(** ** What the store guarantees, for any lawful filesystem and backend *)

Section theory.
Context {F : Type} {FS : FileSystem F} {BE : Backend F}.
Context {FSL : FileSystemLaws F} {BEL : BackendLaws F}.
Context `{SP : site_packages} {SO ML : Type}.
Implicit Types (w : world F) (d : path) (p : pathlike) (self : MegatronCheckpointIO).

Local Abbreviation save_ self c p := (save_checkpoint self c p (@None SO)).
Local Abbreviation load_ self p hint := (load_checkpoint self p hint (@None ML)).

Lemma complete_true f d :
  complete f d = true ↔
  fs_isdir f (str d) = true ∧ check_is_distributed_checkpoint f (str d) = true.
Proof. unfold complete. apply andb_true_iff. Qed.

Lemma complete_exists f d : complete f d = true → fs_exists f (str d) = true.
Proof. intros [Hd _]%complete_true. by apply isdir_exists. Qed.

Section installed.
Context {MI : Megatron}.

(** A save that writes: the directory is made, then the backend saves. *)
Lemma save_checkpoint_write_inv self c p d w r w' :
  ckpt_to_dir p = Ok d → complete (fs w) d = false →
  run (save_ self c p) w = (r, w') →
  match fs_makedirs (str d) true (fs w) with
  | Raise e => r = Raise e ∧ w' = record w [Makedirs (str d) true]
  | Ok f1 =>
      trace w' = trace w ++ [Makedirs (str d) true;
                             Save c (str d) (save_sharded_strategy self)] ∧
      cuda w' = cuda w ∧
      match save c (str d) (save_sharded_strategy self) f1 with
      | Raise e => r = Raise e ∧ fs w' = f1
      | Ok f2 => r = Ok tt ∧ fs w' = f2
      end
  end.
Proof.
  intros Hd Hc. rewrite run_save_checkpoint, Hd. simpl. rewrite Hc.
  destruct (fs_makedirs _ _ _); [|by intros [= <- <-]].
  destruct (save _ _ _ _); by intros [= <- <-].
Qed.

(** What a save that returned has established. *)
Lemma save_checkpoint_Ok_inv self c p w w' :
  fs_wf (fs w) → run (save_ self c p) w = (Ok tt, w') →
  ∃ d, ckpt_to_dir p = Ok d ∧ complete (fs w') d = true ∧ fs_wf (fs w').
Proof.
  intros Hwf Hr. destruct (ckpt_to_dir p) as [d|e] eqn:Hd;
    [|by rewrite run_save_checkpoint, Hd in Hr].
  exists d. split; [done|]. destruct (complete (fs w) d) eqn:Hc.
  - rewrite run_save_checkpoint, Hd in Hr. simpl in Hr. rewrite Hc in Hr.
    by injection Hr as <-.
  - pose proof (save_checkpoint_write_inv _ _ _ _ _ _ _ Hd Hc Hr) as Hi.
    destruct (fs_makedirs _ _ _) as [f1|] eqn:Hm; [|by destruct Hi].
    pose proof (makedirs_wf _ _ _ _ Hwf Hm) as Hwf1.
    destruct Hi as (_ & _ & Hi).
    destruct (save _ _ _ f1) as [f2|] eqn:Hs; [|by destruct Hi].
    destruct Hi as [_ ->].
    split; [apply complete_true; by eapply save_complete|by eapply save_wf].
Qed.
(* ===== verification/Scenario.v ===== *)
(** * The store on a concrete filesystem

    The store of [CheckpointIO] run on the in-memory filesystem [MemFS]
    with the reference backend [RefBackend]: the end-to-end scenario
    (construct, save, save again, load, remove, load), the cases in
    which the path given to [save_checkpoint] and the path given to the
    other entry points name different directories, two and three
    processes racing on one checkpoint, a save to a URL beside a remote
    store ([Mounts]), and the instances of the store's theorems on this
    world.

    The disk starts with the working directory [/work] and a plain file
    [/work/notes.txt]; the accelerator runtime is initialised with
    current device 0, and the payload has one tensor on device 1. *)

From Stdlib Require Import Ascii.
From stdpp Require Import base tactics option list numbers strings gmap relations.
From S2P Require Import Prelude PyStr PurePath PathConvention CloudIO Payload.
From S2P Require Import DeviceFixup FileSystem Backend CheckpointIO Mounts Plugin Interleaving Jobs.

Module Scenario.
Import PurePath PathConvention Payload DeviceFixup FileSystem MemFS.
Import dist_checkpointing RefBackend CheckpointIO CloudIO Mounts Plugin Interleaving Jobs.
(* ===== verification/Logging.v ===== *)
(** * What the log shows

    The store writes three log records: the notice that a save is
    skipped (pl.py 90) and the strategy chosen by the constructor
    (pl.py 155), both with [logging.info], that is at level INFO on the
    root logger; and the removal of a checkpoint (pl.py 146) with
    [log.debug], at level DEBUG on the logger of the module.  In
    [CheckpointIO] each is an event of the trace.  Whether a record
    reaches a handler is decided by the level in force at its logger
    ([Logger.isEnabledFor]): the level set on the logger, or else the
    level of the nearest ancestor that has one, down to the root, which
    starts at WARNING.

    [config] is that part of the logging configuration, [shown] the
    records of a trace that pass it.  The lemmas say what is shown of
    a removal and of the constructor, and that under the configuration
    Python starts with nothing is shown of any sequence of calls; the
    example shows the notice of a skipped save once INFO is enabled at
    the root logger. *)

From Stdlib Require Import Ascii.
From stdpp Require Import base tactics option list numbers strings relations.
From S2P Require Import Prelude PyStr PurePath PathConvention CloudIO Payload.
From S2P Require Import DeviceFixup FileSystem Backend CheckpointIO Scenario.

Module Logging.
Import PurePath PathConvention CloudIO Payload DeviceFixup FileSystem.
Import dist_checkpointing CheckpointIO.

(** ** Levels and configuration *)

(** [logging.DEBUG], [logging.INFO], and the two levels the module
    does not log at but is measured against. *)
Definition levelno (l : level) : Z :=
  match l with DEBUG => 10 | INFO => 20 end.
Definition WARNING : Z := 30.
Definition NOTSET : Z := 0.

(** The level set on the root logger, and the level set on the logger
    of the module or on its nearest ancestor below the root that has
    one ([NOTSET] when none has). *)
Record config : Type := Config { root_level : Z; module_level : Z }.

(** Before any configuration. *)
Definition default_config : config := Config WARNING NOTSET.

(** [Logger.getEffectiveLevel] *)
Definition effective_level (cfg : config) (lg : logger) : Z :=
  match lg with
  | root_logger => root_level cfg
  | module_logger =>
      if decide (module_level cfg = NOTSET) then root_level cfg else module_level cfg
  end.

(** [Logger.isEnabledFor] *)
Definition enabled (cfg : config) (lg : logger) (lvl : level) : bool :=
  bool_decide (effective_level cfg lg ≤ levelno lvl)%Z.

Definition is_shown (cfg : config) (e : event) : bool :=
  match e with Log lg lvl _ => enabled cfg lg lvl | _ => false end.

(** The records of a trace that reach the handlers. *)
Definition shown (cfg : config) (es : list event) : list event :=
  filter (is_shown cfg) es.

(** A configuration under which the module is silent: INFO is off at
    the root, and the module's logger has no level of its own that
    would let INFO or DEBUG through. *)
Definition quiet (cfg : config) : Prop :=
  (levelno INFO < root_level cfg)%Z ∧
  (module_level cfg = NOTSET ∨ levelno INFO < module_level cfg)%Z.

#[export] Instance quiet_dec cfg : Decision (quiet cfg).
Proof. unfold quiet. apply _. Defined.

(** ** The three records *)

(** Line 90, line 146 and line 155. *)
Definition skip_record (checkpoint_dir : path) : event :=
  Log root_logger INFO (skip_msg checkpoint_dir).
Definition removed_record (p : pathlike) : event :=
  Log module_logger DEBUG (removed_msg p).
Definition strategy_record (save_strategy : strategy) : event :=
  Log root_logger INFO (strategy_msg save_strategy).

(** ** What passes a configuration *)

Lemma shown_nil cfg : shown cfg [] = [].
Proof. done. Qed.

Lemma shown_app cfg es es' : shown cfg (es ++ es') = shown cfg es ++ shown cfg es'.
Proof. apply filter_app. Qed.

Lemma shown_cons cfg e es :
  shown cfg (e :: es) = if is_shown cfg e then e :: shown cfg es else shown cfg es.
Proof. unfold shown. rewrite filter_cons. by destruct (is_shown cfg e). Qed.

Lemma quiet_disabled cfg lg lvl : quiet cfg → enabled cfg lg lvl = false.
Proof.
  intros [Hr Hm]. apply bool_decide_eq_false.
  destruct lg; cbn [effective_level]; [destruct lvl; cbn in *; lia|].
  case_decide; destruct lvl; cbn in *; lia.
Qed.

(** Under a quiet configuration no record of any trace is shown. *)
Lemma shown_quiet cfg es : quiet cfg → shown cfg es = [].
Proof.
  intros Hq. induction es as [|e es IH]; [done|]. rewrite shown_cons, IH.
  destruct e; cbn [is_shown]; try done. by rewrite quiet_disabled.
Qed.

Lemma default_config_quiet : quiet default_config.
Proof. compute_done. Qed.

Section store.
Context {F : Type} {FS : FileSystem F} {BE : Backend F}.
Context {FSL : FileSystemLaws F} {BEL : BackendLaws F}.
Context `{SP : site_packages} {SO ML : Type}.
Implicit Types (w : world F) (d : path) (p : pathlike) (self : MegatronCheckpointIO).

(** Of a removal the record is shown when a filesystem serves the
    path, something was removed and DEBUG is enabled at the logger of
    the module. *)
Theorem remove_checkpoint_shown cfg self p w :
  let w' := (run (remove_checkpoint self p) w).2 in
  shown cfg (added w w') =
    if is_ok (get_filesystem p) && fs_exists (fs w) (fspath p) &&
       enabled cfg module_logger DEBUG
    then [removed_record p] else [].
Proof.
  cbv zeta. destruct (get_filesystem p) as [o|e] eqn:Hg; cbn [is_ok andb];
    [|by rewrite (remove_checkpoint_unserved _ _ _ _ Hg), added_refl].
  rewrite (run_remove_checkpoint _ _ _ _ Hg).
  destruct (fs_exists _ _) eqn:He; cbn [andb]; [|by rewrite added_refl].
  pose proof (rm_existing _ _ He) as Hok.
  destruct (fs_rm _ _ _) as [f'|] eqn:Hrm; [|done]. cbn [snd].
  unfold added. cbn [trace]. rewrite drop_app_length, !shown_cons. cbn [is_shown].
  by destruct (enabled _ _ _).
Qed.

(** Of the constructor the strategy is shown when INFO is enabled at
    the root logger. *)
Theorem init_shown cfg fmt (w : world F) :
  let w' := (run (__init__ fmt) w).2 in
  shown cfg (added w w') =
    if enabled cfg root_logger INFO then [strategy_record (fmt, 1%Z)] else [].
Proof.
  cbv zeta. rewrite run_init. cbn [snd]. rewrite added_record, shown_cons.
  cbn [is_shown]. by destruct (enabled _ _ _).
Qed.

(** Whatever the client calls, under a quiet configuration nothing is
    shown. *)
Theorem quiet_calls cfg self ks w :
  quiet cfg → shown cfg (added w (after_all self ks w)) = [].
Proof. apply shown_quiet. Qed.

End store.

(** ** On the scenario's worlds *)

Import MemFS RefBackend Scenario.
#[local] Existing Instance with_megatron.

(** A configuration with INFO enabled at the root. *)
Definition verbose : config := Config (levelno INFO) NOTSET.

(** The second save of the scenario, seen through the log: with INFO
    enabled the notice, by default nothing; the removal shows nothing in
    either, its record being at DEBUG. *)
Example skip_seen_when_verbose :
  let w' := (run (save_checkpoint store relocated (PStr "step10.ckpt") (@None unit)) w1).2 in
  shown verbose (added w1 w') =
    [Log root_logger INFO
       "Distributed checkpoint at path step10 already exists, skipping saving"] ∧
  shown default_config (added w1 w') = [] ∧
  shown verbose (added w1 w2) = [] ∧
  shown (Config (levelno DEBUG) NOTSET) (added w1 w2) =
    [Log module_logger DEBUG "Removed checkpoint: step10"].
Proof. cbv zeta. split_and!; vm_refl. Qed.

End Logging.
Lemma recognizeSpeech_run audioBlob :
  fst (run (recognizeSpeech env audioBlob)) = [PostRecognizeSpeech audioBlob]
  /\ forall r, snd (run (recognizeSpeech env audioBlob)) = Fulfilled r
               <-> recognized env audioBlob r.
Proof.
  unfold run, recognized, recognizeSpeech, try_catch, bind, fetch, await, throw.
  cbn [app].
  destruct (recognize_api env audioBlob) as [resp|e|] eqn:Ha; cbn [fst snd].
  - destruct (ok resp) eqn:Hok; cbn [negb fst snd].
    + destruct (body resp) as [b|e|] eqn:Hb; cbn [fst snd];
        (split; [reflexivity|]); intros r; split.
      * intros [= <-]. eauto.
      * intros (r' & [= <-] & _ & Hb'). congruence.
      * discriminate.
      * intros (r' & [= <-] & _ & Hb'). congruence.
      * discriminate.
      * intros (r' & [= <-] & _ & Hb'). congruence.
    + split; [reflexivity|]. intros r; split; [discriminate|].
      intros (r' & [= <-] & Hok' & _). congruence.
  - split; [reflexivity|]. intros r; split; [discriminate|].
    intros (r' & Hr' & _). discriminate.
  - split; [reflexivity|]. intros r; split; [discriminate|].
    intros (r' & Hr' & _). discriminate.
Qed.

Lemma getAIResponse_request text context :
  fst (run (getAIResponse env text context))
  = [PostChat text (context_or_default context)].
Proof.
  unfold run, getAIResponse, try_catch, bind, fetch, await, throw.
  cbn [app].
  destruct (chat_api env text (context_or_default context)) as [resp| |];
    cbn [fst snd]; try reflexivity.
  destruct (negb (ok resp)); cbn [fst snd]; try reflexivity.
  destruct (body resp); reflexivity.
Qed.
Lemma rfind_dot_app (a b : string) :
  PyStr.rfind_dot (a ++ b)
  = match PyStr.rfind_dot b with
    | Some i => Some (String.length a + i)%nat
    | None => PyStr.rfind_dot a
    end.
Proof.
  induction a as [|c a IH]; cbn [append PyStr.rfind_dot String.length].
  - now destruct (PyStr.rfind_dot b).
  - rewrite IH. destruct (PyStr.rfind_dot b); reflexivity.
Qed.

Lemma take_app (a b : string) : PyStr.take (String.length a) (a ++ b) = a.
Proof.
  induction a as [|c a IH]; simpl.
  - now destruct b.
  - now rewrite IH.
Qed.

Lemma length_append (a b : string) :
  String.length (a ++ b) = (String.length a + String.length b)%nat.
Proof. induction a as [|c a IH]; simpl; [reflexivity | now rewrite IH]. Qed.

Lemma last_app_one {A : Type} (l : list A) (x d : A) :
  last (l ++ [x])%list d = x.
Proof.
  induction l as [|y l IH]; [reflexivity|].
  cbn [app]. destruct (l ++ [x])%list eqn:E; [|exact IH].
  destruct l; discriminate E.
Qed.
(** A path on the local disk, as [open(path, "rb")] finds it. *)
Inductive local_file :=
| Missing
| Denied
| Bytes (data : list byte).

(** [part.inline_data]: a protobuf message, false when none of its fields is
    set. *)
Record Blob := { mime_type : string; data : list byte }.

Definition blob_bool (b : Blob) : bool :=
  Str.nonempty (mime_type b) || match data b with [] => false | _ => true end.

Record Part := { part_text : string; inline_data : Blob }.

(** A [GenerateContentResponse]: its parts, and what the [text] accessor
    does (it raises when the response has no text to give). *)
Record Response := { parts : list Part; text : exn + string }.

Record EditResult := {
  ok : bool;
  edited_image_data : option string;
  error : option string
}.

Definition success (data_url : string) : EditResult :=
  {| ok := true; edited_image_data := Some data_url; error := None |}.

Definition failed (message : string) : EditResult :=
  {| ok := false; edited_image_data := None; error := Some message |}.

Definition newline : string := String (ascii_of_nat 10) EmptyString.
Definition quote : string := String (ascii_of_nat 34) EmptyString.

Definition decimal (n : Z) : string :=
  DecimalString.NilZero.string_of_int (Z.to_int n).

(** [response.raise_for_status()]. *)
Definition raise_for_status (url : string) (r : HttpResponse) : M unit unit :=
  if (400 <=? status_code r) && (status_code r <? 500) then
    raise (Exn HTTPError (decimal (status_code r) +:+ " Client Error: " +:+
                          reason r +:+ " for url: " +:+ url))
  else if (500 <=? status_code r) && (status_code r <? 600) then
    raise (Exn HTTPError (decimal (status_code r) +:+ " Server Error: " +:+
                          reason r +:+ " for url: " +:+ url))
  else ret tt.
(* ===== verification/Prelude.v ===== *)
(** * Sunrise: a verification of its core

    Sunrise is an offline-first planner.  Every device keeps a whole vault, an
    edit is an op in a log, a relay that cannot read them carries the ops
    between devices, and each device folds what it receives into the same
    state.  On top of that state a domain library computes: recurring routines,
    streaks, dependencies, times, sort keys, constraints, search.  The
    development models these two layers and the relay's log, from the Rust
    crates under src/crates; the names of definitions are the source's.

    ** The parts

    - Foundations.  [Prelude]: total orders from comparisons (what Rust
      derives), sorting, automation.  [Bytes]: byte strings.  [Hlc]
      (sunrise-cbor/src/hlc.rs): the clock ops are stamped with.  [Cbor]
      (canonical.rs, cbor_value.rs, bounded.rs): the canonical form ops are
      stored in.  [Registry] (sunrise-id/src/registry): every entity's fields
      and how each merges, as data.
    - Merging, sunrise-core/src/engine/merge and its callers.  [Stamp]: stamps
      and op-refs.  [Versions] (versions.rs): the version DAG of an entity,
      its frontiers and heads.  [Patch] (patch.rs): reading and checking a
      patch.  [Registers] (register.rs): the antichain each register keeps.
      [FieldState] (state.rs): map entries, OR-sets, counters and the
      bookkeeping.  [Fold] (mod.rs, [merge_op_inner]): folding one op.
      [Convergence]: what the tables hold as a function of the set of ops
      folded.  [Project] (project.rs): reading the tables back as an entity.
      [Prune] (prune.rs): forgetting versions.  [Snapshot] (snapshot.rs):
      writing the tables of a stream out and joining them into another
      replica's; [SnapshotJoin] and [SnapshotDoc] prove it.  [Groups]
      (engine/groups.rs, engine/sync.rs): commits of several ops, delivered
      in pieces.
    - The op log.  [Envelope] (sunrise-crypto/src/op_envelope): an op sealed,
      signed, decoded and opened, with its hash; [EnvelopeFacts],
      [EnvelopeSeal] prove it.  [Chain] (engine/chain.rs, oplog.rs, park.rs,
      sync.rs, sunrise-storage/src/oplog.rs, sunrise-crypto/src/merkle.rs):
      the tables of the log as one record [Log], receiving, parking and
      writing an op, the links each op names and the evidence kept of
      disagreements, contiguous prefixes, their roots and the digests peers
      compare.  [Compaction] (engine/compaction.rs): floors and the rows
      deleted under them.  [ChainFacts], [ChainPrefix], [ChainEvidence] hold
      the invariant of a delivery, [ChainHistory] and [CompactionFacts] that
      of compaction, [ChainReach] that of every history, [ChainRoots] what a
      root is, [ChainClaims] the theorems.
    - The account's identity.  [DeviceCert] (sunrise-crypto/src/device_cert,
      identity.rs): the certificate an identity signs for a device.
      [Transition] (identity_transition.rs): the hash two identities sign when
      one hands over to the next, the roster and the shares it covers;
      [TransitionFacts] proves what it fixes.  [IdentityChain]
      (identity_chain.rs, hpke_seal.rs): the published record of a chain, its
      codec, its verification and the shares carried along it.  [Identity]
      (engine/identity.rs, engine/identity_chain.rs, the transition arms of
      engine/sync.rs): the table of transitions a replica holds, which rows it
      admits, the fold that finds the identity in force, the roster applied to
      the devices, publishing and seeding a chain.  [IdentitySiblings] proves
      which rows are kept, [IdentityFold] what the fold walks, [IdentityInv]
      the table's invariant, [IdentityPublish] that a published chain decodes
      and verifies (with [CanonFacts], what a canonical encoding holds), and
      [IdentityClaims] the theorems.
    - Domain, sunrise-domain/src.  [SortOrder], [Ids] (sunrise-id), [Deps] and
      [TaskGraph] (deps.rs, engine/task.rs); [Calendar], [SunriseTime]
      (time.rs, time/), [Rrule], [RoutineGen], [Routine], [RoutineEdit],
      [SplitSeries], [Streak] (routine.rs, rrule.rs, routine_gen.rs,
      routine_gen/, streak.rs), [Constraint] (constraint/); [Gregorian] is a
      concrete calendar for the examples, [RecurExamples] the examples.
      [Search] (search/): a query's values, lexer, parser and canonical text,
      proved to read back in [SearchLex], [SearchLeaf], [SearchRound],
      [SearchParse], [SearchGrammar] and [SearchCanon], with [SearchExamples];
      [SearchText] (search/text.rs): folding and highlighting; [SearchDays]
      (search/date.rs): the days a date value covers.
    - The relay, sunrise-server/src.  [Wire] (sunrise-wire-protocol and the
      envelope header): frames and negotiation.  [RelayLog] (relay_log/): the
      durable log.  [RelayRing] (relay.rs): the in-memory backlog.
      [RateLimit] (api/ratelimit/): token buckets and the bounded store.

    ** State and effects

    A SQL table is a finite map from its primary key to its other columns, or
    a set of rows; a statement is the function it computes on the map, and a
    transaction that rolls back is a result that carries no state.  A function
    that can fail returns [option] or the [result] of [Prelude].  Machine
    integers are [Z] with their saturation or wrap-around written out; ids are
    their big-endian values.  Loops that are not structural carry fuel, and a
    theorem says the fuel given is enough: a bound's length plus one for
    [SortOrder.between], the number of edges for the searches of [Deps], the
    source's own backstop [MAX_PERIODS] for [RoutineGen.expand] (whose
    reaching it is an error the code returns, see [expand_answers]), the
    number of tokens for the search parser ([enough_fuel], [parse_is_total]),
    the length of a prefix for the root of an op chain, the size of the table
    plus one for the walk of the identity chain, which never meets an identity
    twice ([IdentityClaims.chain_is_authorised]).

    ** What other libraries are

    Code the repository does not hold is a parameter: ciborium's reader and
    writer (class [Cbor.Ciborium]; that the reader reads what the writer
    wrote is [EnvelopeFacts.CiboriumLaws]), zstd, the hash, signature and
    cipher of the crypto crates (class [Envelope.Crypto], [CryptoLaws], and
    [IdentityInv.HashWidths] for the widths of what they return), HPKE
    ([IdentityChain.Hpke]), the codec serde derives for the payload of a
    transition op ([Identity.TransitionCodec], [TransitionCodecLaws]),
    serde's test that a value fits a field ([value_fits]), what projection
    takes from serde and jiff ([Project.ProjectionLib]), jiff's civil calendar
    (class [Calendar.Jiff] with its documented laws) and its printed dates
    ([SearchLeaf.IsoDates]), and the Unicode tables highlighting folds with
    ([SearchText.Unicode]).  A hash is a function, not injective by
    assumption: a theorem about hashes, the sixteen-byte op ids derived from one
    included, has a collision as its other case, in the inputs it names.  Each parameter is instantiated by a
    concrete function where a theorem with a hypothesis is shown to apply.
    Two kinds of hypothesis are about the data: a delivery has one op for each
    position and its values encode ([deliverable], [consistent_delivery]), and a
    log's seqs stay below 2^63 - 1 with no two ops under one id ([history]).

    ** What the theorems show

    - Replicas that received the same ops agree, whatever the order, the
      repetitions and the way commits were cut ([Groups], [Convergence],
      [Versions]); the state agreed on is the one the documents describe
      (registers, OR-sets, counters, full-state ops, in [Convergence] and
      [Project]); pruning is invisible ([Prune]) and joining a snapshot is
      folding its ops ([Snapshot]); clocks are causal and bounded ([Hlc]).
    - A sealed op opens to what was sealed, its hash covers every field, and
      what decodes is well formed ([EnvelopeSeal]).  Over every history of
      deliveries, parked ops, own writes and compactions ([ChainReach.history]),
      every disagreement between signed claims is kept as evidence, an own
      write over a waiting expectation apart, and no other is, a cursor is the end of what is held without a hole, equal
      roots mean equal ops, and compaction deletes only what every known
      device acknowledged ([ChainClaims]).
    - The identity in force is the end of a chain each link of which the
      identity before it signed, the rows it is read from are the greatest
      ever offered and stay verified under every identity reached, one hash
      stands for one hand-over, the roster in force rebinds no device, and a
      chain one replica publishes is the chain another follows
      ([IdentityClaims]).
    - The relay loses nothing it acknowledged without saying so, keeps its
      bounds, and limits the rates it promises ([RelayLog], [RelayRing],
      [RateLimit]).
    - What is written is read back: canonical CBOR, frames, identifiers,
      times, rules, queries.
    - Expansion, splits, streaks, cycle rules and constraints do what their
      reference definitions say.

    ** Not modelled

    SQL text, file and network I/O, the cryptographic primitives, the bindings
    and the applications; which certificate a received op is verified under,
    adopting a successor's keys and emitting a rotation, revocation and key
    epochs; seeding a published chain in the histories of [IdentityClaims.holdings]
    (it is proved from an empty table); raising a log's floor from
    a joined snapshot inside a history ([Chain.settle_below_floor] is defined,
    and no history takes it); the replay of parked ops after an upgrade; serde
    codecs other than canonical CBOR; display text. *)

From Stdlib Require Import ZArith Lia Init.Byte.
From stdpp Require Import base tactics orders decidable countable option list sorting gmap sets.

________________

**What is required:** Above are the records; repeat exactly the lines from the one holding "fs_wf (fs w')." down to the one holding "(* ===== verification/Scenario.v ===== *)", end lines included.

**Written solution:**
  ∃ d, ckpt_to_dir p = Ok d ∧ complete (fs w') d = true ∧ fs_wf (fs w').
Proof.
  intros Hwf Hr. destruct (ckpt_to_dir p) as [d|e] eqn:Hd;
    [|by rewrite run_save_checkpoint, Hd in Hr].
  exists d. split; [done|]. destruct (complete (fs w) d) eqn:Hc.
  - rewrite run_save_checkpoint, Hd in Hr. simpl in Hr. rewrite Hc in Hr.
    by injection Hr as <-.
  - pose proof (save_checkpoint_write_inv _ _ _ _ _ _ _ Hd Hc Hr) as Hi.
    destruct (fs_makedirs _ _ _) as [f1|] eqn:Hm; [|by destruct Hi].
    pose proof (makedirs_wf _ _ _ _ Hwf Hm) as Hwf1.
    destruct Hi as (_ & _ & Hi).
    destruct (save _ _ _ f1) as [f2|] eqn:Hs; [|by destruct Hi].
    destruct Hi as [_ ->].
    split; [apply complete_true; by eapply save_complete|by eapply save_wf].
Qed.
(* ===== verification/Scenario.v ===== *)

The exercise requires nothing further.